A.No. (there follow fields, if the question was answered ‘Yes’, to enter ‘How many times’, date of the application, name of the person sponsored, any other names they have been known by, their date of birth, relationship to the sponsor, where the sponsorship or nomination was lodged, whether the visa was granted and/or when the relationship ended and how the relationship ended. No information was included by the application in this question 29. subsection, these sections were left blank)
It is included in the primary decision record that the ‘sponsor had been in a relationship with one other person ([Ms D]) and sponsored this person as his prospective spouse to Australia in 2014’. At the hearing, the sponsor gave oral evidence explaining the circumstances surrounding the relationship, the subclass 300 visa application, the refusal of the visa and that the relationship ended, having only been short lived.

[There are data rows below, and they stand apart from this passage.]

(* ===== verification/Prelude.v ===== *)
(** * Verification of the system status console

    The repository is a desktop status console in Rust: a daemon ([bins/appd])
    owns samplers (processes, network, time in use), notes, remote connections
    and file transfers, and serves them to a desktop shell over a Unix socket;
    privileged helpers feed it over their standard streams. This library models
    the crates that hold the state and the protocols.

    ** How the parts fit

    A protocol adapter (FTP here; SFTP and SMB have the same interface) opens
    sessions and reads and writes remote files under a deadline and a
    cancellation flag. A [TransferTask] is a state machine; the [TransferQueue]
    holds all tasks in memory and writes each change through a [TransferStore]
    with compare-and-swap on the revision. The [TransferExecutor] starts tasks,
    moves bytes between a session and the [LocalHandleOwner], which stages
    downloads and renames them into place, and records how each run ended. The
    usage tracker turns focus and lock events into intervals and aggregates of
    its database; the network sampler turns counters into rates; notes are kept
    with their history behind a service with chunked uploads and exports. A
    client sends one request frame per connection; the daemon answers with one
    frame, or with a stream it plans completely before it writes the first frame.

    ** Files: shared

    - [Prelude]: results, [mut] (state and error) programs for [&mut self]
      methods, machine integers as [Z] with checked and saturating operations,
      UTF-8 strings, [BTreeMap] order; predicates on programs ([read_only],
      [atomic], [preserves], [respects], [hoare]) with their rules and tactics.
    - [Text]: methods of [str]; number parsing and printing. [Encoding]: base64,
      SHA-256 and what is relied on of them; finite floating-point numbers.
    - [Sql]: statements that fail or take effect, transactions.

    ** Files: remote connections and transfers

    - [RemoteCore], [RemoteFacts]: [crates/remote-core] - validators accept
      exactly what they should, a session is ready only by way of connecting, a
      cancellation reaches every derived control, profile pages concatenate.
      [Terminal]: its terminal contract.
    - [FtpProtocol], [FtpTransport], [FtpSession]: [crates/remote-ftp], over
      libcurl and the server as the class [FtpEnv]. [FtpProtocolFacts]: the
      check of a control connection accepts exactly the protected ones, paths
      survive their encoding. [FtpTransportFacts]: FTPS calls ask for TLS and
      answer only what was protected; an upload changes all or nothing on a
      server that obeys its commands ([FtpServer]). [FtpSessionFacts]: what is
      committed is what was written, what is interrupted cannot be resumed.
    - [SshProfile], [SshProfileFacts]: [crates/remote-ssh] up to the start of
      OpenSSH: what the configuration and the batches written for it say, read
      back the way OpenSSH reads them, and the profile, jump hosts and secrets of
      a connection. [SshTerminal]: the terminal over a pseudo-terminal; output
      arrives in order or is counted as dropped, and a close ends.
    - [TransferModel]: model.rs and state.rs of [crates/transfers], one [mut]
      program per method. [TransferStateFacts] states the machine as an
      inductive [step] relation; [TransferInvariant]: the methods refine it, the
      task invariant, the state graph, run tokens, attempts, back-off, restart.
    - [TransferPublic], [TransferPublicFacts]: public.rs, the contract of tasks
      that cross the process boundary. [TransferStore], [TransferStoreFacts]:
      persistence.rs; both stores keep [StoreLaws] under any faults.
      [TransferQueue], [TransferQueueFacts]: queue.rs over any such store -
      memory and store agree, limits, recovery, start order, paging.
    - [LocalFiles], [LocalFilesFacts], [TransferExecutor]: executor.rs over a map
      of files with a fault for every system call, and the remote side as the
      class [RemoteOps]. [TransferDownloadFacts]: a download is atomic and ends.
      [TransferExecutorFacts]: how failures are recorded, public mutations as
      compare-and-swap, the truth of outcomes.

    ** Files: usage, network, telemetry, helpers

    - [UsageBucket], [UsageBucketFacts]: the split of an interval into local
      minutes conserves time and ends. [UsageKeys]: bucket keys sort as dates.
      [UsageStore], [UsageStoreFacts]: the tables and statements; recovery and
      retention. [UsageTracker], [UsageTrackerFacts]: every call keeps the books
      and counts time exactly, under any failing statements.
    - [NetworkSampler], [NetworkSamplerFacts]: rates are measured, sums exact.
      [Netlink], [NetlinkFacts]: the rtnetlink dump byte by byte - safe on
      anything, and inverse to a kernel's serialisation.
    - [HelperFrame], [HelperFrameFacts]: the framing and the loop of both
      helpers, against the interface [HelperProtocol]; [NetworkHelper] and
      [TelemetryHelper] with their [Facts] are its two instances, the collector
      and the reduction of replies that are too large.
    - [TelemetryParse]: the text of [/proc] in procfs.rs of [crates/telemetry].
      [TelemetryIdentity]: processes grouped into applications; [grouping_is_exact]
      says which. [TelemetryProc], [TelemetryProcFacts]: the collector over the
      class [ProcFs]; a stat line is read whatever the command's name, sums are
      exact, what is collected reaches the daemon. [TelemetrySampler],
      [TelemetrySamplerFacts]: shares are measured between two collections, a
      complete snapshot lacks nothing. [TelemetryStore]: the last snapshot and
      the manager, a refinement of a small abstract view.

    ** Files: notes

    - [NotesDomain], [NotesModel], [NotesModelFacts]: [crates/domain]'s notes and
      [crates/notes]' model. [NotesRepository], with [NotesRepositoryFacts] (the
      tables are a map with histories) and [NotesHistoryFacts] (histories only
      grow; queries answer the sorted slice). [NotesService], with
      [NotesUploadFacts] (uploads within budget, equal to inline writes) and
      [NotesServiceFacts] (valid answers, pages, exports).

    ** Files: the socket

    - [Domain]: the other modules of [crates/domain]. [Frame], [FrameFacts]:
      length-prefixed frames over a timed byte stream, round trip and bounds.
    - [IpcMessage]: requests, responses, stream frames. [IpcPlan],
      [IpcPlanFacts]: the plans of the streams stay within their limits.
      [IpcClient], [IpcClientFacts]: every request function; all end in time.
      [IpcRoundTrip], [IpcStreams]: what is planned is read back; answers match
      requests. [IpcServer], [IpcServerFacts]: a connection from its first byte
      to its last, its permits, deadline and answer. [IpcServe]: the accept loop
      as steps, with its capacity. [IpcEndToEnd]: the daemon's bytes read by the
      client, and the witnesses of this group.
    - [AppdProfiles], [AppdProfilesFacts]: the profile store of the daemon
      (remote.rs of bins/appd), a map of profiles with compare-and-swap, pages in
      order, and no deletion of what is in use.

    ** Conventions

    A definition carries the name of the Rust item it translates, prefixed by
    the type ([RetryPolicy_new]) where two would clash. [w]-bit integers are
    [Z]; overflow is written out ([sat_u64], [checked_u32], [mod]). A panic is a
    [None] or a refusal and is named where it occurs. An [Instant] is a number
    read from an oracle; so is the wall clock. Identifiers are the integers of
    their 128 bits. Modules of facts follow the file of their definitions.

    Loops over I/O carry fuel where the code has no bound of its own. Running
    out is a value of its own ([OutOfFuel]) that no error handling of the code
    sees. [download_terminates] gives the fuel of a download: the bytes that are
    missing and, for the throttle, the clock readings up to the deadline.
    [stream_fuel] of a client is more than the frames its budget admits;
    [helper_loop_terminates] bounds the helpers' loop by the bytes that arrive;
    the turns of a terminal stream, in the daemon, are the one loop without a deadline, and its
    theorem leaves it out. Grouping needs as many turns as there are processes
    for parents, and one turn of the adoption loop; [grouping_is_exact] shows it.
    The close of a terminal polls for its grace period: [close_fuel] turns.

    ** What is assumed

    SQLite, serde_json, libcurl, chrono, the uuid, base64 and sha2 crates, the
    kernel and IEEE arithmetic are parameters. Hypotheses on them are classes -
    [StoreLaws], [TaskCodecLaws], [UuidTextLaws], [UuidFormatLaws],
    [TagsJsonLaws], [JsonLaws], [EnvelopeJsonLaws], [Base64Laws], [Sha256Laws],
    [ChronoLaws], [Float64Laws], [FtpServer],
    [ProfileCodecLaws], [UuidTextOrder], [SshEnvLaws], [PtyLaws],
    [PtyClock] - or records ([serves],
    [well_behaved]), each with an instance that shows it can hold. Locks are not
    poisoned. Other tasks act while a run awaits the remote side: the remote
    operations change the whole [World], and the theorems constrain only what
    they say. The blocking local calls of a run are not interleaved. The file system
    seen by a collector is any function of its state ([ProcFs]); desktop entries do
    not change while one snapshot is made.

    ** Not modelled

    The SMB adapter, the file operations of the SFTP session, the collectors of the system report, the daemon's owners (they connect the parts above), migrations
    of the databases, the probes of [/sys], child processes and
    Wayland, [run_ready] (a tokio [JoinSet]), the downloads of [FtpAdapter] that
    only tests call, and the desktop shell, which forwards to the daemon. *)

From Stdlib Require Export ZArith Lia Ascii String.
From stdpp Require Export base decidable numbers list gmap strings sorting.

As mentioned earlier, the parties do not dispute that the sponsor lodged the subclass 300 visa application with [Ms D] in 2014; it was refused on 13 January 2015. The Tribunal accepts that the sponsor, in his Form 40SP, did not think he had sponsored her because the visa was refused. In answering ‘no’, it appears that the sponsor turned his mind to the question of whether he did or did not sponsor her; that is, he gave it some thought before answering ‘no’. In summary, a subclass 300 visa, if granted, requires the parties, as a condition subsequent to the granting of the visa, to marry within a prescribed period of time. It is not necessarily an impediment to being granted a subclass 300 visa that the parties do no know each other well, depending on the particular circumstances of a particular case. It appears that this was the case in the subclass 300 visa application made by the sponsor and [Ms D]. After the visa was refused, they decided to end the relationship.
What is of concern is that in answering ‘no’ to question 29. the sponsor has not then gone on to answer questions that would have provided correct or accurate information about the status of any previous partner visa application where he was the sponsor. There is a question that asks, ‘Was the visa granted’. As the sponsor in the subclass 300 visa application, the sponsor in this current matter was, in the view of the Tribunal, required to provide this and other clarifying information relating to the 2014 visa application with his previous partner.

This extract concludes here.